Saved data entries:
(* ===== verification/WorkflowWorldLive.v ===== *)
(** * What reconciliation always achieves

    Uninterrupted, the calls that repair a stopped saga return: an operation the scheduler has
    decided is completed, and a batch whose creation stopped is published or abandoned as a
    whole.  What ends them early: a revived instance, and the cancelled step of a rollback. *)

From stdpp Require Import base numbers list option strings sorting gmap.
From S2P Require Import Prelude Text ErrorCodes Duration RetryPolicy WorkflowTypes Sql WorkflowDb WorkflowRuns WorkflowSteps WorkflowBatch WorkflowHistory WorkflowLifecycle WorkflowOperations WorkflowVerify WorkflowStmt WorkflowEvolve WorkflowMoves WorkflowReach WorkflowProps WorkflowFrame WorkflowControl WorkflowCatalog WorkflowBindings WorkflowReservations WorkflowIntents WorkflowControlInv WorkflowControlMoves WorkflowControlOps WorkflowControlInstances WorkflowControlReach WorkflowControlTheorems WorkflowController WorkflowWorld WorkflowWorldMoves WorkflowWorldBatch WorkflowWorldOps WorkflowWorldCalls.

Local Open Scope Z_scope.

Section live.
Context `{Codec, CronParser}.

(** ** Runs *)

Lemma run_bind {A B} (p : Saga A) (k : A → Saga B) w :
  run_saga (p ≫= k) w = (let '(w', r) := run_saga p w in match r with Ok a => run_saga (k a) w' | Err e => (w', Err e) end).
Proof.
  revert w. induction p as [[a|e]|? m f IH|? m f IH|g f IH]; intros w; cbn; [done|done|..].
  - destruct (m (control w)) as [c r]. apply IH.
  - destruct (m (store w)) as [s r]. apply IH.
  - apply IH.
Qed.
Lemma run_ctl {A B} (m : CM B) (k : B → Saga A) w c a :
  m w.(control) = (c, Ok a) → run_saga (ctl m ≫= k) w = run_saga (k a) (set_control c w).
Proof. intros Hm. cbn. by rewrite Hm. Qed.
Lemma run_sch {A B} (m : WM B) (k : B → Saga A) w s a :
  m w.(store) = (s, Ok a) → run_saga (sch m ≫= k) w = run_saga (k a) (set_store s w).
Proof. intros Hm. cbn. by rewrite Hm. Qed.
Lemma run_fails_if {A} (P : Prop) `{!Decision P} e (k : unit → Saga A) w :
  ¬ P → run_saga (fails_if P e ≫= k) w = run_saga (k ()) w.
Proof. intros Hn. unfold fails_if, bail_if. by rewrite decide_False. Qed.

Lemma run_interleaved {A} (p : Saga A) w w' r : run_saga p w = (w', r) → rtc interleaved (p, w) (Done r, w').
Proof.
  revert w. induction p as [r0|? m f IH|? m f IH|g f IH]; intros w Hr; cbn in Hr; [by simplify_eq|..].
  - destruct (m (control w)) as [c r1] eqn:E. eapply rtc_l; [|by eapply IH]. apply il_saga. cbn. by rewrite E.
  - destruct (m (store w)) as [c r1] eqn:E. eapply rtc_l; [|by eapply IH]. apply il_saga. cbn. by rewrite E.
  - eapply rtc_l; [|by eapply IH]. by apply il_saga.
Qed.

(** ** A decided operation *)

Lemma pending_operation c op : control_ok c → pending c op →
  read_operation op.(op_identity).(instance_id) c = (c, Ok (Some op)).
Proof.
  intros Hok Hp. destruct Hp as (v & o & Hv & Ho & E) eqn:Ep. clear Ep.
  destruct (read_operation_ok c _ o Hok Ho) as [op' Hop]. pose proof Hop as Hr.
  apply read_operation_run in Hr as (_ & o' & v' & r & Ho' & Hv' & _ & _ & ->). rewrite Hop. congruence.
Qed.
(** ** A rollback request *)

(** C23. A rollback request that is accepted on an instance with an unfinished step disables
    its definition.  In whatever world the platform has reached: the claim that next comes
    to the instance, at whatever time and under whatever limits, takes the cancelled step for
    corruption, fails, and leaves the definition, ready and healthy before, unavailable. *)
Theorem rollback_disables_definition `{Codec, CronParser} instance w admission limits owner def id now_ms w' x d :
  world_reachable instance w → limits_unsigned limits → clock now_ms →
  w.(store).(workflows) !! id = Some x → x.(row).(rollback_requested) = false →
  Exists (λ s, unfinished s.(s_state) = true) x.(steps) →
  w.(control).(definitions) !! def = Some d → d.(d_state) = DReady → d.(availability) = Healthy →
  run_saga (rollback_instance admission limits owner def id now_ms) w = (w', Ok ()) →
  ∀ limits' rng ids later, ∃ c,
    run_saga (claim_loop limits' rng later (id :: ids)) w' = (set_control c w', Err violation) ∧
    availability <$> c.(definitions) !! def = Some Unavailable.
Proof.
  intros Hw Hl Hn Hx Hreq Hun Hd Hready Hhealthy Hr limits' rng ids later. pose proof (world_reachable_agree _ _ Hw) as Ha.
  assert (Ha' : agree w').
  { eapply safe_agree, safe_interleaved; [|by apply run_interleaved]. by apply fine_rollback_instance. }
  destruct (rollback_run _ _ _ _ _ _ _ _ Ha Hr) as (v & i & s & Hv & <- & Hst & Hno & -> & Hs & ->).
  destruct (read_reservation_Some _ _ _ Hv) as (r & _ & _ & Hrow & _ & _ & _ & Est & Eid & _).
  destruct (rollback_effect _ _ _ _ _ x ltac:(by rewrite Eid) Hreq Hs) as (Hid & Hlive & x' & Hx' & Hq & Hsteps). rewrite Eid in Hx'.
  apply (cancelled_disables (set_store s w) id x' v d); try done.
  - by rewrite Hq.
  - rewrite Hsteps. apply Exists_exists in Hun as (y & Hy & Hu). apply Exists_exists. exists (set_cancelled now_ms y). split; [|done].
    apply list_elem_of_fmap. exists y. by rewrite decide_True.
  - pose proof (ag_linked _ Ha id) as Hlk. rewrite (linked_plain _ _ _ r v) in Hlk by done. destruct Hlk as [_ Hlk]. rewrite <-Est in Hlk.
    destruct (rv_state v); try tauto. destruct Hlk as (y & Hy & _ & Hover). rewrite Eid, Hx in Hy. injection Hy as <-.
    unfold over in Hover. congruence.
Qed.

(** ** Executions that fail *)

Lemma revived_purge_pending : pending world_revived.(control) demo_purge.
Proof. do 2 eexists. split_and!; vm_compute; reflexivity. Qed.
Lemma demo_purge_pending : pending world_purging.(control) demo_purge.
Proof. do 2 eexists. split_and!; vm_compute; reflexivity. Qed.
Lemma revived_intro s op x p :
  op.(op_kind) = Purge → s.(workflows) !! op.(op_identity).(instance_id) = Some x → x.(row).(identity) = op.(op_identity) →
  s.(progress) !! op.(op_identity).(instance_id) = Some p → p.(p_sequence) = op.(op_sequence) →
  bool_decide (same_operation p op) = true → p.(p_error_code) = None → revived s op.
Proof. intros Hk Hx Hid Hp Hs Ho%bool_decide_eq_true He. split; [done|]. split; [by exists x|by exists p]. Qed.
Lemma revived_purge : revived world_revived.(store) demo_purge.
Proof. eapply revived_intro; vm_compute; reflexivity. Qed.

(** A creation request repeated while the purge of its instance awaits its completion inserts
    the purged row again: the request fails, and every later reconciliation, which would have
    succeeded without the request, fails at the purge, whenever it runs. *)
Lemma replay_revives_purged :
  world_reachable 1 world_revived ∧ world_purging.(store).(workflows) !! 9%N = None ∧
  answer 50 demo_reconcile world_purging = Ok () ∧ answer 40 demo_replay world_purging = Err violation ∧
  is_Some (world_revived.(store).(workflows) !! 9%N) ∧
  ∀ now_ms fresh, is_ok (run_saga (controller_call unlimited demo_limits now_ms (Reconcile fresh 100)) world_revived).2 = false.
Proof.
  split; [apply world_revived_reachable|]. split; [vm_compute; reflexivity|]. split; [vm_compute; reflexivity|]. 
  split; [vm_compute; reflexivity|]. split; [eexists; vm_compute; reflexivity|]. intros now_ms fresh. cbn [controller_call].
  destruct (reconcile_stuck world_revived demo_purge [demo_purge] demo_limits fresh 100 now_ms (conj revived_purge_pending revived_purge))
    as (w' & e & Hr & _); [vm_compute; reflexivity|by left|]. rewrite Hr. reflexivity.
Qed.

(** Controller calls that overlap: a deletion that runs between two transactions of a
    reconciliation, and a reconciliation that runs past the grace period of a creation
    between its reservation and its insertion.  The first ends with the definition
    unavailable although nothing was lost; the second commits a row without a reservation,
    which the next reconciliation takes for corruption of the definition. *)
Lemma overlapping_calls_disable :
  (let '(p, w) := stop 8 (call_at 50 demo_reconcile) world_live in
   answer 51 demo_delete w = Ok () ∧
   let '(w', r) := run_saga p (after 51 demo_delete w) in
   r = Err violation ∧ w'.(control).(referrers) = ∅ ∧ w'.(store).(workflows) = ∅ ∧
   availability_of 2 w' = Some Unavailable) ∧
  (let '(p, w) := stop 2 (call_at 8 demo_create) world_bound in
   answer 100000 demo_reconcile w = Ok () ∧
   let '(w', r) := run_saga p (after 100000 demo_reconcile w) in
   w'.(control).(referrers) = ∅ ∧ is_Some (w'.(store).(workflows) !! 9%N) ∧ availability_of 2 w' = Some Healthy ∧
   availability_of 2 (after 100001 demo_reconcile w') = Some Unavailable).
Proof.
  split.
  - vm_compute. split_and!; reflexivity.
  - vm_compute. split_and!; try reflexivity. eexists. reflexivity.
Qed.

(** ** Concrete inputs *)

Lemma world_agrees_witness : agree world_purging.
Proof. apply (world_agrees 1 world_purging), world_purging_reachable. Defined.

Lemma demo_clock : clock 20.
Proof. done. Qed.
Lemma claim_grants_published_witness :
  ∃ run w', run_saga (claim unlimited demo_limits (λ _, Some 100%N) 20) world_live = (w', Ok (Some run)) ∧
    run.(c_fence) = demo_fence ∧ granted run w'.
Proof.
  assert (∃ run, (run_saga (claim unlimited demo_limits (λ _, Some 100%N) 20) world_live).2 = Ok (Some run) ∧
    run.(c_fence) = demo_fence) as (run & Hr & Hf) by (eexists; split; vm_compute; reflexivity).
  destruct (run_saga (claim unlimited demo_limits (λ _, Some 100%N) 20) world_live) as [w' r] eqn:E. cbn in Hr. subst r.
  exists run, w'. split; [done|]. split; [done|].
  exact (claim_grants_published 1 world_live unlimited demo_limits (λ _, Some 100%N) 20 run w' world_live_reachable
    demo_limits_unsigned demo_clock (run_interleaved _ _ _ _ E)).
Defined.

Lemma decided_unique s op d d' : decided s op d → decided s op d' → d = d'.
Proof. unfold decided. congruence. Qed.
Lemma undecided s op d e : read_decision op s = (s, Err e) → decided s op d → False.
Proof. unfold decided. congruence. Qed.
Lemma rollback_clock : clock 22.
Proof. done. Qed.
Lemma decided_operation_finishes_witness :
  (∃ c, run_saga (finish_operation demo_limits demo_purge 20) world_purging = (set_control c world_purging, Ok None) ∧
     c.(intents) !! 9%N = None) ∧
  (∃ e, run_saga (finish_operation demo_limits demo_purge 20) world_revived = (world_revived, Err e)).
Proof.
  assert (E : demo_purge.(op_identity).(instance_id) = 9%N) by (vm_compute; reflexivity). split.
  - assert (∃ p, world_purging.(store).(progress) !! demo_purge.(op_identity).(instance_id) = Some p ∧ p.(p_sequence) = demo_purge.(op_sequence))
      as (p & Hp & Hs) by (eexists; split; vm_compute; reflexivity).
    destruct (decided_operation_finishes 1 world_purging demo_purge p demo_limits 20 world_purging_reachable demo_purge_pending
      Hp Hs eq_refl demo_limits_unsigned demo_clock eq_refl) as [(d & c & Hd & Hr & Hi & _)|[Hv _]].
    + rewrite E in Hi. exists c. split; [|exact Hi].
      assert (Hd' : decided world_purging.(store) demo_purge (Applied demo_purge)) by (vm_compute; reflexivity).
      rewrite (decided_unique _ _ _ _ Hd Hd') in Hr. exact Hr.
    + exfalso. destruct Hv as (_ & (x & Hx & _) & _). rewrite E in Hx.
      assert (Hno : world_purging.(store).(workflows) !! 9%N = None) by (vm_compute; reflexivity). congruence.
  - assert (∃ p, world_revived.(store).(progress) !! demo_purge.(op_identity).(instance_id) = Some p ∧ p.(p_sequence) = demo_purge.(op_sequence))
      as (p & Hp & Hs) by (eexists; split; vm_compute; reflexivity).
    destruct (decided_operation_finishes 1 world_revived demo_purge p demo_limits 20 world_revived_reachable revived_purge_pending
      Hp Hs eq_refl demo_limits_unsigned demo_clock eq_refl) as [(d & c & Hd & _)|[_ He]]; [|exact He].
    exfalso. assert (Hd' : read_decision demo_purge world_revived.(store) = (world_revived.(store), Err violation)) by (vm_compute; reflexivity).
    exact (undecided _ _ _ _ Hd' Hd).
Defined.

Lemma revived_blocks_reconciliation_witness :
  ∃ w' e, run_saga (reconcile demo_limits id 100 50) world_revived = (w', Err e) ∧ revived w'.(store) demo_purge.
Proof.
  destruct (revived_blocks_reconciliation 1 world_revived demo_purge [demo_purge] demo_limits id 100 50 world_revived_reachable
    revived_purge_pending revived_purge) as (w' & e & Hr & _ & Hv & _); [vm_compute; reflexivity|by left|].
  exists w', e. exact (conj Hr Hv).
Defined.

Lemma rollback_disables_definition_witness :
  ∃ w' c, run_saga (rollback_instance unlimited demo_limits 1 2 9 22) world_running = (w', Ok ()) ∧
    run_saga (claim_loop demo_limits (λ _, Some 101%N) 30 [9%N]) w' = (set_control c w', Err violation) ∧
    availability <$> c.(definitions) !! 2%N = Some Unavailable.
Proof.
  assert (∃ x, world_running.(store).(workflows) !! 9%N = Some x ∧ x.(row).(rollback_requested) = false ∧
    Exists (λ s, unfinished s.(s_state) = true) x.(steps)) as (x & Hx & Hq & Hu).
  { eexists. split; [vm_compute; reflexivity|]. split; [vm_compute; reflexivity|]. apply (bool_decide_unpack _). vm_compute. exact I. }
  assert (∃ d, world_running.(control).(definitions) !! 2%N = Some d ∧ d.(d_state) = DReady ∧ d.(availability) = Healthy)
    as (d & Hd & Hs & Ha) by (eexists; split_and!; vm_compute; reflexivity).
  assert (Hok : (run_saga (rollback_instance unlimited demo_limits 1 2 9 22) world_running).2 = Ok ()) by (vm_compute; reflexivity).
  destruct (run_saga (rollback_instance unlimited demo_limits 1 2 9 22) world_running) as [w' r] eqn:Hr. cbn in Hok. subst r.
  destruct (rollback_disables_definition 1 world_running unlimited demo_limits 1 2 9 22 w' x d world_running_reachable
    demo_limits_unsigned rollback_clock Hx Hq Hu Hd Hs Ha Hr demo_limits (λ _, Some 101%N) [] 30) as (c & Hc & Hav).
  exists w', c. exact (conj eq_refl (conj Hc Hav)).
Defined.

Lemma stopped_creation_settles_witness :
  ∃ c, run_saga (reconcile_creation_batch demo_limits 10 100000) world_creating = (set_control c world_creating, Ok ()) ∧
    settled c world_creating 100000 10.
Proof.
  assert (∃ r, world_creating.(control).(referrers) !! 9%N = Some r ∧ r.(rf_state) = Creating ∧ r.(rf_batch) = 10%N ∧
    r.(rf_created_at_ms) = 8) as (r & Hr & Hs & Hb & Hc) by (eexists; split_and!; vm_compute; reflexivity).
  rewrite <-Hb. apply (stopped_creation_settles 1 world_creating 9 r demo_limits 100000 60000 world_creating_reachable Hr Hs).
  - rewrite Hb. apply (bool_decide_unpack _). vm_compute. exact I.
  - vm_compute. reflexivity.
  - rewrite Hc. vm_compute. discriminate.
Defined.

■ Work required ■
From the very first line of the records down to the line with "decided is completed, and", please write out each line exactly, including both ends and no other lines.

■ Completed task ■
(* ===== verification/WorkflowWorldLive.v ===== *)
(** * What reconciliation always achieves

    Uninterrupted, the calls that repair a stopped saga return: an operation the scheduler has
    decided is completed, and a batch whose creation stopped is published or abandoned as a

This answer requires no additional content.